The hot sun has brought out flies in great profusion; the fish are rising freely, and man goeth forth to his labour rejoicing, and cometh home with a heavy bag and a light fly-book, for the fish here seem to be all good-sized; and as we have to use the finest tackle and smallest flies, the odds are rather in favour of the finny prey.

 

We all went fishing, and made a very pretty catch among us, the Skipper securing the greatest weight, and Esau the largest fish, weight 3½ lbs. The Skipper also made some interesting notes on the moral and physical characteristics of these Gjendin trout. He said there seemed to be three methods of feeding in vogue among them. Some were moving in a large circle about two hundred yards in diameter, and rising at very short intervals as they went—these never came within ten yards of the shore. Then there were some that were travelling along about a yard from the shore, and these seemed to be rising even more frequently than the others, as there were more flies close to the rocks than out in mid-ocean; and there were a few cunning old beggars that had got a comfortable hole under a rock which they did not like to leave, and only rose at longer intervals, as especially tasty morsels floated by.

All the fish, to whichever class of risers they might belong, often took the moving artificial fly in preference to real dead ones that were lying on the surface of the water close by: from which we opine that they resemble us to the extent of liking fresh food better than stale; for our flies had no attractive tinsel to commend them to the notice of an epicurean trout, being the best imitations we can manage of the predominant fly, which is a small dark-coloured winged ant, with a little reddish orange about the long black body.

These flies have but a brief and disastrous existence. They only flew for the first time this morning, most of them had died by noon—for the lake was strewn with their corpses—and the survivors were all worried and consumed by fish before nightfall. Luckily there are plenty more where they came from, and the process can be repeated on new flies tomorrow.

It is very interesting to catch a fish off these rocks on a perfectly calm day like this; for in the clear water you can see the whole of the struggle, from the moment the fish rises till he is lying panting and exhausted in the net. How beautiful a big fish looks when he first comes ashore! How brightly he shines in the sunlight, and how sleek is his portly person!
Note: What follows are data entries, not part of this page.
Lemma sample_selection {A} (pool : list A) k sa sb l :
  NoDup pool ->
  sample pool k sa = (Ok l, sb) ->
  List.length l = Z.to_nat k /\ NoDup l /\ incl l pool.
Proof.
  intros Hn E. apply sample_ok in E. destruct E as (_ & Hs & _).
  split; [apply Hs|]. split.
  - eapply sample_of_NoDup; eauto.
  - eapply sample_of_incl; eauto.
Qed.

(** * The row generator *)

(** C2. The first field of every generated row is
    "The {adjective} {noun} - {toppings} on a {bun}": the adjective, the
    noun and the bun are entries of their lists, the toppings are between
    two and four pairwise distinct entries of the toppings list, sampled
    without replacement and joined with ", ". *)
Theorem burger_description_shape (h : string -> Z) (s : rng) :
  exists row s' adj nn bn tops k sa sb,
    generate_random_data h s = (Ok row, s')
    /\ nth_error row 0
       = Some (("The " ++ adj ++ " " ++ nn) ++ " - " ++ join ", " tops
                 ++ " on a " ++ bn)
    /\ In adj burger_adjectives
    /\ In nn burger_nouns
    /\ In bn buns
    /\ 2 <= k <= 4
    /\ sample toppings k sa = (Ok tops, sb)
    /\ List.length tops = Z.to_nat k
    /\ NoDup tops
    /\ incl tops toppings.
Proof.
  destruct (generate_run h s) as (p & j & E & V & _).
  destruct V as [st sc adj nn tops bn taps cans eid sid ext k1 k2 k3
                   s1 s2 s3 _ _ Hadj Hnn Hk1 Etops Hbn _ _ _ _ _ _ _].
  destruct (sample_selection _ _ _ _ _ toppings_NoDup Etops)
    as (Hlen & Hnd & Hincl).
  exists (row_of (mkPicks st sc adj nn tops bn taps cans eid sid ext)),
    (skip j s), adj, nn, bn, tops, k1, s1, (skip (Z.to_nat k1) s1).
  repeat split; try assumption; lia.
Qed.

(** C5. The fourth field of every generated row is the fixed prefix
    followed by the decimal form of an integer [n] of [1000000, 9999999]
    and nothing else: seven digits, whose value is [n]. *)
Theorem event_url_shape (h : string -> Z) (s : rng) :
  exists row s' n,
    generate_random_data h s = (Ok row, s')
    /\ 1000000 <= n <= 9999999
    /\ nth_error row 3
       = Some ("https://www.google.com/search?q=https://facebook.com/events/"
                 ++ str_int n)
    /\ String.length (str_int n) = 7%nat
    /\ all_chars is_digit (str_int n) = true
    /\ decimal_value (str_int n) = n.
Proof.
  destruct (generate_run h s) as (p & j & E & V & _).
  destruct V as [st sc adj nn tops bn taps cans eid sid ext k1 k2 k3
                   s1 s2 s3 _ _ _ _ _ _ _ _ _ _ _ Heid _ _].
  exists (row_of (mkPicks st sc adj nn tops bn taps cans eid sid ext)),
    (skip j s), eid.
  split; [exact E|]. split; [exact Heid|]. split; [reflexivity|].
  split; [|split].
  - apply str_int_length; [lia|]. now apply event_id_digits.
  - apply str_int_digits. lia.
  - apply (decimal_value_str_int 7); [lia|]. now apply event_id_digits.
Qed.

(** C6. The fifth field of every generated row is "sticker", the decimal
    form of an integer [n] of [100, 999], three digits whose value is
    [n], and one of the extensions ".png", ".jpg", ".svg". *)
Theorem sticker_name_shape (h : string -> Z) (s : rng) :
  exists row s' n ext,
    generate_random_data h s = (Ok row, s')
    /\ 100 <= n <= 999
    /\ In ext [".png"; ".jpg"; ".svg"]
    /\ nth_error row 4 = Some ("sticker" ++ str_int n ++ ext)
    /\ String.length (str_int n) = 3%nat
    /\ all_chars is_digit (str_int n) = true
    /\ decimal_value (str_int n) = n.
Proof.
  destruct (generate_run h s) as (p & j & E & V & _).
  destruct V as [st sc adj nn tops bn taps cans eid sid ext k1 k2 k3
                   s1 s2 s3 _ _ _ _ _ _ _ _ _ _ _ _ Hsid Hext].
  exists (row_of (mkPicks st sc adj nn tops bn taps cans eid sid ext)),
    (skip j s), sid, ext.
  split; [exact E|]. split; [exact Hsid|]. split; [exact Hext|].
  split; [reflexivity|]. split; [|split].
  - apply str_int_length; [lia|]. now apply sticker_id_digits.
  - apply str_int_digits. lia.
  - apply (decimal_value_str_int 3); [lia|]. now apply sticker_id_digits.
Qed.

(** C9. With the vocabularies as they are, no sampling call asks for more
    than its population holds: the toppings list has at least 4 entries,
    the shared list at least 15, every tap pool at least 4 and every can
    pool at least 6; and [generate_random_data] returns a row from every
    state of the random source, it never raises. *)
Theorem generate_random_data_never_raises :
  4 <= len toppings
  /\ 15 <= len shared_beers
  /\ Z.min (len shared_beers) 15 <= len shared_beers
  /\ (forall h sub, 4 <= len (list_of_set h (tap_only_beers ++ sub)))
  /\ (forall h sub, 6 <= len (list_of_set h (can_only_beers ++ sub)))
  /\ (forall h s, exists row s', generate_random_data h s = (Ok row, s')).
Proof.
  split; [vm_compute; discriminate|].
  split; [vm_compute; discriminate|].
  split; [vm_compute; discriminate|].
  split; [intros h sub; pose proof (tap_pool_size h sub); lia|].
  split; [intros h sub; pose proof (can_pool_size h sub); lia|].
  intros h s. destruct (generate_run h s) as (p & j & E & _).
  now exists (row_of p), (skip j s).
Qed.

(** ** What a computation reads of the random source *)

Lemma agree_weaken n m s1 s2 :
  (n <= m)%nat -> agree m s1 s2 -> agree n s1 s2.
Proof. intros Hnm H i Hi. apply H. lia. Qed.

Lemma agree_skip j n s1 s2 :
  agree (j + n) s1 s2 -> agree n (skip j s1) (skip j s2).
Proof.
  intros H i Hi. unfold skip. simpl.
  rewrite <- !Nat.add_assoc. apply H. lia.
Qed.

Lemma reads_weaken {A} k k' (m : Rand A) :
  (k <= k')%nat -> reads_at_most k m -> reads_at_most k' m.
Proof.
  intros Hk Hm s1 s2 Ha.
  destruct (Hm s1 s2 (agree_weaken _ _ _ _ Hk Ha)) as (E & j & Hj & E1 & E2).
  split; [exact E|]. exists j. split; [lia|]. now split.
Qed.

Lemma reads_ret {A} (a : A) : reads_at_most 0 (ret a : Rand A).
Proof.
  intros s1 s2 _. split; [reflexivity|]. exists 0%nat.
  unfold ret. simpl. rewrite !skip_0. auto.
Qed.

Lemma reads_raise {A} e : reads_at_most 0 (raise e : Rand A).
Proof.
  intros s1 s2 _. split; [reflexivity|]. exists 0%nat.
  unfold raise. simpl. rewrite !skip_0. auto.
Qed.

Lemma reads_randbelow n : reads_at_most 1 (randbelow n).
Proof.
  intros s1 s2 Ha. unfold randbelow. simpl. split.
  - specialize (Ha 0%nat). rewrite !Nat.add_0_r in Ha. rewrite Ha; [reflexivity|lia].
  - exists 1%nat. rewrite !advance_skip. auto.
Qed.

Lemma reads_bind {A B} k1 k2 (m : Rand A) (f : A -> Rand B) :
  reads_at_most k1 m ->
  (forall a, (exists s, fst (m s) = Ok a) -> reads_at_most k2 (f a)) ->
  reads_at_most (k1 + k2) (bind m f).
Proof.
  intros Hm Hf s1 s2 Ha.
  destruct (Hm s1 s2) as (E & j & Hj & E1 & E2).
  { eapply agree_weaken; [|exact Ha]. lia. }
  unfold bind.
  destruct (m s1) as [r1 t1] eqn:M1. destruct (m s2) as [r2 t2] eqn:M2.
  simpl in E, E1, E2. subst r2 t1 t2.
  destruct r1 as [a|e].
  - destruct (Hf a) with (s1 := skip j s1) (s2 := skip j s2)
      as (E' & j' & Hj' & E1' & E2').
    + exists s1. now rewrite M1.
    + apply agree_skip. eapply agree_weaken; [|exact Ha]. lia.
    + split; [exact E'|]. exists (j + j')%nat. split; [lia|].
      rewrite E1', E2', !skip_skip. auto.
  - simpl. split; [reflexivity|]. exists j. split; [lia|]. auto.
Qed.

Lemma reads_randint a b : reads_at_most 1 (randint a b).
Proof.
  unfold randint. destruct (b + 1 - a <=? 0).
  - apply (reads_weaken 0); [lia|]. apply reads_raise.
  - change 1%nat with (1 + 0)%nat. apply reads_bind.
    + apply reads_randbelow.
    + intros j _. apply reads_ret.
Qed.

Lemma reads_choice {A} (l : list A) : reads_at_most 1 (choice l).
Proof.
  destruct l as [|y t].
  - apply (reads_weaken 0); [lia|]. apply reads_raise.
  - unfold choice. change 1%nat with (1 + 0)%nat. apply reads_bind.
    + apply reads_randbelow.
    + intros j _. destruct (nth_error (y :: t) (Z.to_nat j)).
      * apply reads_ret.
      * apply reads_raise.
Qed.

Lemma reads_sample_loop {A} k :
  forall pool : list A, reads_at_most k (sample_loop k pool).
Proof.
  induction k as [|k IH]; intros pool.
  - apply reads_ret.
  - cbn [sample_loop]. change (S k) with (1 + k)%nat. apply reads_bind.
    + apply reads_randbelow.
    + intros j _. destruct (nth_error pool (Z.to_nat j)).
      * replace k with (k + 0)%nat at 1 by lia. apply reads_bind.
        -- apply IH.
        -- intros rest _. apply reads_ret.
      * apply (reads_weaken 0); [lia|]. apply reads_raise.
Qed.

Lemma reads_sample {A} (population : list A) k n :
  k <= Z.of_nat n -> reads_at_most n (sample population k).
Proof.
  intros Hk. unfold sample.
  destruct ((k <? 0) || (len population <? k)).
  - apply (reads_weaken 0); [lia|]. apply reads_raise.
  - apply (reads_weaken (Z.to_nat k)); [lia|]. apply reads_sample_loop.
Qed.

Lemma randint_result a b r :
  (exists s, fst (randint a b s) = Ok r) -> a <= r <= b.
Proof.
  intros (s & E). destruct (randint a b s) as [x s'] eqn:R.
  simpl in E. subst x. now apply randint_ok in R.
Qed.

Ltac reads_step lemma :=
  apply reads_bind; [apply lemma | intros ? ?].

(** With the stand-ins one call reads 53 draws at most: 15 and 15 for the
    two subsamples, then one per choice and per count, and one per
    element sampled. *)
Lemma generate_reads h : reads_at_most 53 (generate_random_data h).
Proof.
  unfold generate_random_data.
  change 53%nat with
    (15 + (15 + (1 + (1 + (1 + (4 + (1 + (1 + (4 + (1 + (6 + (1 + (1 +
      (1 + 0))))))))))))))%nat.
  apply reads_bind; [apply reads_sample; vm_compute; discriminate|].
  intros sub_tap _. cbv zeta.
  apply reads_bind; [apply reads_sample; vm_compute; discriminate|].
  intros sub_can _.
  reads_step (@reads_choice string). reads_step (@reads_choice string).
  apply reads_bind; [apply reads_randint|]. intros k1 Hk1.
  apply randint_result in Hk1.
  apply reads_bind; [apply reads_sample; lia|]. intros tops _.
  reads_step (@reads_choice string).
  apply reads_bind; [apply reads_randint|]. intros k2 Hk2.
  apply randint_result in Hk2.
  apply reads_bind; [apply reads_sample; lia|]. intros taps _.
  apply reads_bind; [apply reads_randint|]. intros k3 Hk3.
  apply randint_result in Hk3.
  apply reads_bind; [apply reads_sample; lia|]. intros cans _.
  reads_step reads_randint. reads_step reads_randint.
  reads_step (@reads_choice string).
  apply reads_ret.
Qed.

Lemma subsample_facts s sub s' :
  sample shared_beers (Z.min (len shared_beers) 15) s = (Ok sub, s') ->
  len sub = Z.min 15 (len shared_beers) /\ len sub = 15
  /\ NoDup sub /\ incl sub shared_beers.
Proof.
  intros E.
  destruct (sample_selection _ _ _ _ _ shared_beers_NoDup E)
    as (Hlen & Hnd & Hincl).
  unfold len at 1 3. rewrite Hlen. repeat split; assumption.
Qed.

Lemma pool_In h (base sub : list string) x :
  In x (list_of_set h (base ++ sub)) <-> In x base \/ In x sub.
Proof. rewrite list_of_set_In. apply in_app_iff. Qed.

(** ** The iteration orders of a set

    Quantifying over the string hash is quantifying over every order in
    which a set may list its elements. *)

Section HashOrder.

Variable h : string -> Z.

Let before (a b : string) : Prop := h a < h b.

Lemma insert_by_sorted x l :
  StronglySorted before l ->
  (forall y, In y l -> h x <> h y) ->
  StronglySorted before (insert_by h x l).
Proof.
  induction l as [|y t IH]; intros Hs Hx; cbn [insert_by].
  - repeat constructor.
  - inversion Hs as [|? ? Ht Hy]; subst.
    assert (Hxy : h x <> h y) by (apply Hx; now left).
    destruct (Z.leb_spec (h x) (h y)) as [Hle|Hgt].
    + constructor; [exact Hs|]. constructor; [unfold before; lia|].
      eapply Forall_impl; [|exact Hy]. unfold before. intros z Hz. lia.
    + constructor.
      * apply IH; [exact Ht|]. intros z Hz. apply Hx. now right.
      * eapply Permutation_Forall;
          [apply Permutation_sym, insert_by_perm|].
        constructor; [unfold before; lia|exact Hy].
Qed.

Lemma strictly_sorted_unique l1 :
  forall l2,
    StronglySorted before l1 -> StronglySorted before l2 ->
    (forall x, In x l1 <-> In x l2) ->
    l1 = l2.
Proof.
  induction l1 as [|a t1 IH]; intros l2 H1 H2 Hin.
  - destruct l2 as [|b t2]; [reflexivity|].
    exfalso. apply (proj2 (Hin b)). now left.
  - destruct l2 as [|b t2]; [exfalso; apply (proj1 (Hin a)); now left|].
    inversion H1 as [|? ? Ht1 Ha]; subst.
    inversion H2 as [|? ? Ht2 Hb]; subst.
    rewrite Forall_forall in Ha, Hb. unfold before in Ha, Hb.
    assert (E : a = b).
    { destruct (proj1 (Hin a) (or_introl eq_refl)) as [E|Ia]; [now symmetry|].
      destruct (proj2 (Hin b) (or_introl eq_refl)) as [E|Ib]; [exact E|].
      specialize (Ha _ Ib). specialize (Hb _ Ia). lia. }
    subst b. f_equal. apply IH; [exact Ht1|exact Ht2|].
    intros x. split; intros Hx.
    + destruct (proj1 (Hin x) (or_intror Hx)) as [E|I]; [|exact I].
      subst x. specialize (Ha _ Hx). lia.
    + destruct (proj2 (Hin x) (or_intror Hx)) as [E|I]; [|exact I].
      subst x. specialize (Hb _ Hx). lia.
Qed.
Even if you cannot see your fish rise and take the fly, you can soon tell by his behaviour whereabouts the needle will come if you succeed in getting him on to the weighing hook. A large fish very seldom rises with any dash or swagger, but just a smothered ripple; perhaps a glimpse of his nose as he sucks in the fly; and he moves as if he were a nobody: then when he feels the hook, there is none of that dash and wriggle that you find in a small fish, but generally a rush like a rocket towards the middle of the lake, making you tremble for the safety of your reel line, and after that a stately diving and calm, dignified resistance for five or ten minutes till he has to give in. Sometimes, though not so often, the rocket business will be repeated more than once, and a fish that does this deserves to escape, and often gets his deserts. There is something very fine about the proud bearing of a big trout in difficulties; for here in the lake he has not the same chance as his relations in the running water at Gjendesheim.

The largest fish seemed to be those feeding in a circle, and it was one of these that Esau caught, which he said was the father of all fish. He lost another much larger—no doubt the grandfather of all fish. He said it weighed five pounds. It is an extraordinary piscatorial fact that the largest fish always do get away.

In the afternoon Esau commenced excavating the long-promised oven from the face of the little hill against which our tent is pitched. It stands about a hundred yards from our hall door, and is constructed chiefly of large stones and mud—clay not being obtainable—with a flue cut in the hill-side: a single stone acts as the floor of the oven, under which the wood furnace is kindled, and a sod of turf, from time to time renewed, does duty as a door.

Dinner at seven.

John wishes that the menu should be occasionally inserted for the benefit of gastronomic readers:—

After this Esau finished the oven, and accomplished a bake of bread therein, which proved so successful that on returning from fishing at about ten at night, we all turned our attention to the production of the staff of life, nor desisted from our labours till eleven o’clock, by which time there was a goodly show of rolls and loaves spread out, and we went to bed feeling that we had spent a glorious day.

CHAPTER XVII.
REINDEER.

August 12.—

We wonder whether our friends in Scotland and Yorkshire have such a day as this: if they have, it is rough on the grouse.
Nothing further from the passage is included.